Darkness has, in all the systems of initiation, been deemed a symbol of ignorance, and so opposed to light, which is the symbol of knowledge. Hence the rule, that the eye should not see until the heart has conceived the true nature of those beauties which constitute the mysteries of the Order. In the Ancient Mysteries, the aspirant was always shrouded in darkness as a preparatory step to the reception of the full light of knowledge. The time of this confinement in darkness and solitude varied in the different mysteries. Among the Druids of Britain the period was nine days and nights; in the Grecian Mysteries it was three times nine days, while among the Persians, according to Porphyry, it was extended to the almost incredible period of fifth, days of darkness, solitude, and fasting. Because, according to all the cosmogonies, accounts of the universe, darkness existed before light was created, darkness was originally worshiped as the firstborn, as the progenitor of day and the state of existence before creation. The apostrophe of Young to Night embodies the feelings which gave origin to this debasing worship of darkness:

O majestic night! Nature's great ancestor! Day's elder born! And fated to survive the transient sun!
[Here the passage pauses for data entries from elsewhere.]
(* ===== verification/WorkflowToml.v ===== *)
(** * The workflow configuration parser (crates/roko-runtime/src/pipeline_state.rs)

    The hand-written reader of the subset of TOML that configures a workflow: tables, keys,
    comments, strings with escapes, booleans and unsigned integers, with presets and the
    inference of phases from workflow steps.

    Strings are sequences of bytes.  The characters the parser looks for are ASCII, so reading
    bytes or characters is the same, but for [trim], which also removes the white space of
    other scripts: the model covers text whose white space is ASCII. *)

From Stdlib Require Import Ascii.
From S2P Require Import Prelude Pipeline.

(** ** Functions of [str] *)

Definition is_whitespace (c : ascii) : bool :=
  let n := N_of_ascii c in ((9 <=? n)%N && (n <=? 13)%N) || (n =? 32)%N.

Fixpoint trim_start (s : string) : string :=
  match s with
  | String c s' => if is_whitespace c then trim_start s' else s
  | EmptyString => EmptyString
  end.

Fixpoint trim_end (s : string) : string :=
  match s with
  | String c s' =>
      match trim_end s' with
      | EmptyString => if is_whitespace c then EmptyString else String c EmptyString
      | t => String c t
      end
  | EmptyString => EmptyString
  end.

Definition trim (s : string) : string := trim_end (trim_start s).

Fixpoint str_rev_append (s acc : string) : string :=
  match s with String c s' => str_rev_append s' (String c acc) | EmptyString => acc end.
Definition str_rev (s : string) : string := str_rev_append s EmptyString.

Definition str_ends_with (pat s : string) : bool := str_starts_with (str_rev pat) (str_rev s).

(** [trim_start_matches(pat)] with a pattern of one or two characters: the pattern is removed
    as often as it is there. *)
Fixpoint trim_start_matches1 (a : ascii) (s : string) : string :=
  match s with
  | String c s' => if Ascii.eqb c a then trim_start_matches1 a s' else s
  | EmptyString => EmptyString
  end.

Fixpoint trim_start_matches2 (a b : ascii) (s : string) : string :=
  match s with
  | String c (String d s' as t) =>
      if Ascii.eqb c a && Ascii.eqb d b then trim_start_matches2 a b s' else s
  | s => s
  end.

Definition trim_end_matches1 (a : ascii) (s : string) : string :=
  str_rev (trim_start_matches1 a (str_rev s)).
Definition trim_end_matches2 (a b : ascii) (s : string) : string :=
  str_rev (trim_start_matches2 b a (str_rev s)).

Definition str_push_front (c : ascii) (lines : list string) : list string :=
  match lines with [] => [String c EmptyString] | l :: ls => String c l :: ls end.

(** [s.lines()]: a line ends with a line feed, or a carriage return and a line feed. *)
Fixpoint lines (s : string) : list string :=
  match s with
  | EmptyString => []
  | String c s' =>
      if Ascii.eqb c "010" then EmptyString :: lines s'
      else
        match s' with
        | String d s'' =>
            if Ascii.eqb c "013" && Ascii.eqb d "010" then EmptyString :: lines s''
            else str_push_front c (lines s')
        | EmptyString => [String c EmptyString]
        end
  end.

Definition digit_value (c : ascii) : option N :=
  let n := N_of_ascii c in
  if (48 <=? n)%N && (n <=? 57)%N then Some (n - 48)%N else None.

(** [s.parse::<u32>()] after the sign, with the messages of [ParseIntError]. *)
Fixpoint parse_digits (acc : N) (s : string) : result N string :=
  match s with
  | EmptyString => Ok acc
  | String c s' =>
      match digit_value c with
      | None => Err "invalid digit found in string"
      | Some d =>
          let acc := (acc * 10 + d)%N in
          if (acc <=? u32_MAX)%N then parse_digits acc s'
          else
            (* the rest is not read after an overflow *)
            Err "number too large to fit in target type"
      end
  end.

Definition parse_u32 (s : string) : result N string :=
  match s with
  | EmptyString => Err "cannot parse integer from empty string"
  | String "+" EmptyString | String "-" EmptyString => Err "invalid digit found in string"
  | String "+" s' => parse_digits 0 s'
  | _ => parse_digits 0 s
  end.

(** ** The parser *)

Module WorkflowConfigToml.
Record t : Type := mk {
  template : option string;
  has_strategy : option bool;
  has_review : option bool;
  max_iterations : option N;
  max_autofix_attempts : option N;
}.
End WorkflowConfigToml.
Abbreviation WorkflowConfigToml := WorkflowConfigToml.t.

Module WorkflowTomlScope.
Inductive t : Type := Root | Workflow | WorkflowStep | Other.

#[global] Instance t_eq_dec : EqDecision t.
Proof. solve_decision. Defined.
End WorkflowTomlScope.
Abbreviation WorkflowTomlScope := WorkflowTomlScope.t.

(** The errors are [std::io::Error]s: their message. *)
Definition line_error {T} (line_number : nat) (message : string) : result T string :=
  Err ("line " +:+ fmt_nat line_number +:+ ": " +:+ message).

Definition quote_char : ascii := "034".
Definition backslash : ascii := "092".

(** What is left of a line before a comment, and whether a string is still open at its end. *)
Fixpoint strip_loop (in_string escaped : bool) (line : string) : string * bool :=
  match line with
  | EmptyString => (EmptyString, in_string)
  | String ch rest =>
      if in_string then
        let '(in_string, escaped) :=
          if escaped then (true, false)
          else if Ascii.eqb ch backslash then (true, true)
          else if Ascii.eqb ch quote_char then (false, false)
          else (true, false) in
        let '(out, still_open) := strip_loop in_string escaped rest in (String ch out, still_open)
      else if Ascii.eqb ch quote_char then
        let '(out, still_open) := strip_loop true escaped rest in (String ch out, still_open)
      else if Ascii.eqb ch "#" then (EmptyString, false)
      else let '(out, still_open) := strip_loop false escaped rest in (String ch out, still_open)
  end.

Definition strip_toml_comment (line : string) : result string string :=
  let '(out, in_string) := strip_loop false false line in
  if in_string then Err "unterminated string" else Ok out.

Definition parse_workflow_toml_scope (line : string) : result WorkflowTomlScope string :=
  if str_starts_with "[[" line then
    if negb (str_ends_with "]]" line) then Err "unterminated array table header"
    else
      let name := trim (trim_end_matches2 "]" "]" (trim_start_matches2 "[" "[" line)) in
      Ok (if string_eqb name "workflow.steps" then WorkflowTomlScope.WorkflowStep
          else WorkflowTomlScope.Other)
  else if negb (str_ends_with "]" line) then Err "unterminated table header"
  else
    let name := trim (trim_end_matches1 "]" (trim_start_matches1 "[" line)) in
    Ok (if string_eqb name "workflow" then WorkflowTomlScope.Workflow
        else WorkflowTomlScope.Other).

Definition unescape_char (escaped : ascii) : ascii :=
  if Ascii.eqb escaped "n" then "010"
  else if Ascii.eqb escaped "r" then "013"
  else if Ascii.eqb escaped "t" then "009"
  else escaped.

(** [None] for an escape at the end. *)
Fixpoint unescape (inner : string) : option string :=
  match inner with
  | EmptyString => Some EmptyString
  | String ch rest =>
      if Ascii.eqb ch backslash then
        match rest with
        | EmptyString => None
        | String escaped rest => String (unescape_char escaped) <$> unescape rest
        end
      else String ch <$> unescape rest
  end.

Definition quote_string : string := String quote_char EmptyString.

Definition parse_toml_string (value : string) (line_number : nat) : result string string :=
  if negb (str_starts_with quote_string value) || negb (str_ends_with quote_string value) ||
     (String.length value <? 2)
  then line_error line_number "expected string value"
  else
    match unescape (String.substring 1 (String.length value - 2) value) with
    | None => line_error line_number "dangling escape in string"
    | Some parsed => Ok parsed
    end.

Definition parse_toml_bool (value : string) (line_number : nat) : result bool string :=
  if string_eqb value "true" then Ok true
  else if string_eqb value "false" then Ok false
  else line_error line_number "expected boolean value".

Definition parse_toml_u32 (value : string) (line_number : nat) : result N string :=
  match parse_u32 value with
  | Ok n => Ok n
  | Err err => line_error line_number ("expected unsigned integer: " +:+ err)
  end.

(** What the loop over the lines keeps. *)
Module ParseState.
Record t : Type := mk {
  workflow : WorkflowConfigToml;
  scope : WorkflowTomlScope;
  saw_workflow_table : bool;
  saw_workflow_steps : bool;
  steps_have_strategy : bool;
  steps_have_review : bool;
}.

Definition init : t :=
  mk (WorkflowConfigToml.mk None None None None None) WorkflowTomlScope.Root false false false false.

Definition enter (scope : WorkflowTomlScope) (s : t) : t :=
  mk (workflow s) scope
    (match scope with WorkflowTomlScope.Workflow => true | _ => saw_workflow_table s end)
    (match scope with WorkflowTomlScope.WorkflowStep => true | _ => saw_workflow_steps s end)
    (steps_have_strategy s) (steps_have_review s).

Definition set_workflow (w : WorkflowConfigToml) (s : t) : t :=
  mk w (scope s) (saw_workflow_table s) (saw_workflow_steps s) (steps_have_strategy s)
    (steps_have_review s).

Definition step_name (name : string) (s : t) : t :=
  mk (workflow s) (scope s) (saw_workflow_table s) (saw_workflow_steps s)
    (steps_have_strategy s || string_eqb name "strategy")
    (steps_have_review s || string_eqb name "review").
End ParseState.
Abbreviation ParseState := ParseState.t.

Definition should_read (s : ParseState) : bool :=
  if ParseState.saw_workflow_table s
  then bool_decide (ParseState.scope s = WorkflowTomlScope.Workflow)
  else bool_decide (ParseState.scope s = WorkflowTomlScope.Root).

(** [match key] on a line that is read. *)
Definition read_key (line_number : nat) (key value : string) (w : WorkflowConfigToml) :
    result WorkflowConfigToml string :=
  let '(WorkflowConfigToml.mk template has_strategy has_review max_iterations max_autofix) := w in
  if string_eqb key "template" then
    let? v := parse_toml_string value line_number in
    Ok (WorkflowConfigToml.mk (Some v) has_strategy has_review max_iterations max_autofix)
  else if string_eqb key "has_strategy" then
    let? v := parse_toml_bool value line_number in
    Ok (WorkflowConfigToml.mk template (Some v) has_review max_iterations max_autofix)
  else if string_eqb key "has_review" then
    let? v := parse_toml_bool value line_number in
    Ok (WorkflowConfigToml.mk template has_strategy (Some v) max_iterations max_autofix)
  else if string_eqb key "max_iterations" then
    let? v := parse_toml_u32 value line_number in
    Ok (WorkflowConfigToml.mk template has_strategy has_review (Some v) max_autofix)
  else if string_eqb key "max_autofix_attempts" then
    let? v := parse_toml_u32 value line_number in
    Ok (WorkflowConfigToml.mk template has_strategy has_review max_iterations (Some v))
  else Ok w.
By morals and immortals seen with awe!

Freemasonry has restored darkness to its proper place as a state of preparation; the symbol of that antemundane chaos from whence light issued at the Divine command; of the state of nonentity before birth, and of ignorance before the reception of knowledge. Hence, in the Ancient Mysteries, the release of the aspirant from solitude and darkness was called the act of regeneration, and he was said to be born again, or to be raised from the dead. And in Freemasonry, the darkness which envelops the mind of the uninitiated being removed by the bright effulgence of Masonic light, Freemasons are appropriately called the sons of light. In Doctor Oliver's Signs and Symbols there is a lecture "On the Mysterious Darkness of the Third Degree.'' This refers to the ceremony of enveloping the room in darkness when that Degree is conferred-a ceremony once always observed, but now, in this country at least, frequently but improperly omitted. The darkness here is a symbol of death, the lesson taught in the Degree, while the subsequent renewal of light refers to that other and subsequent lesson of eternal life.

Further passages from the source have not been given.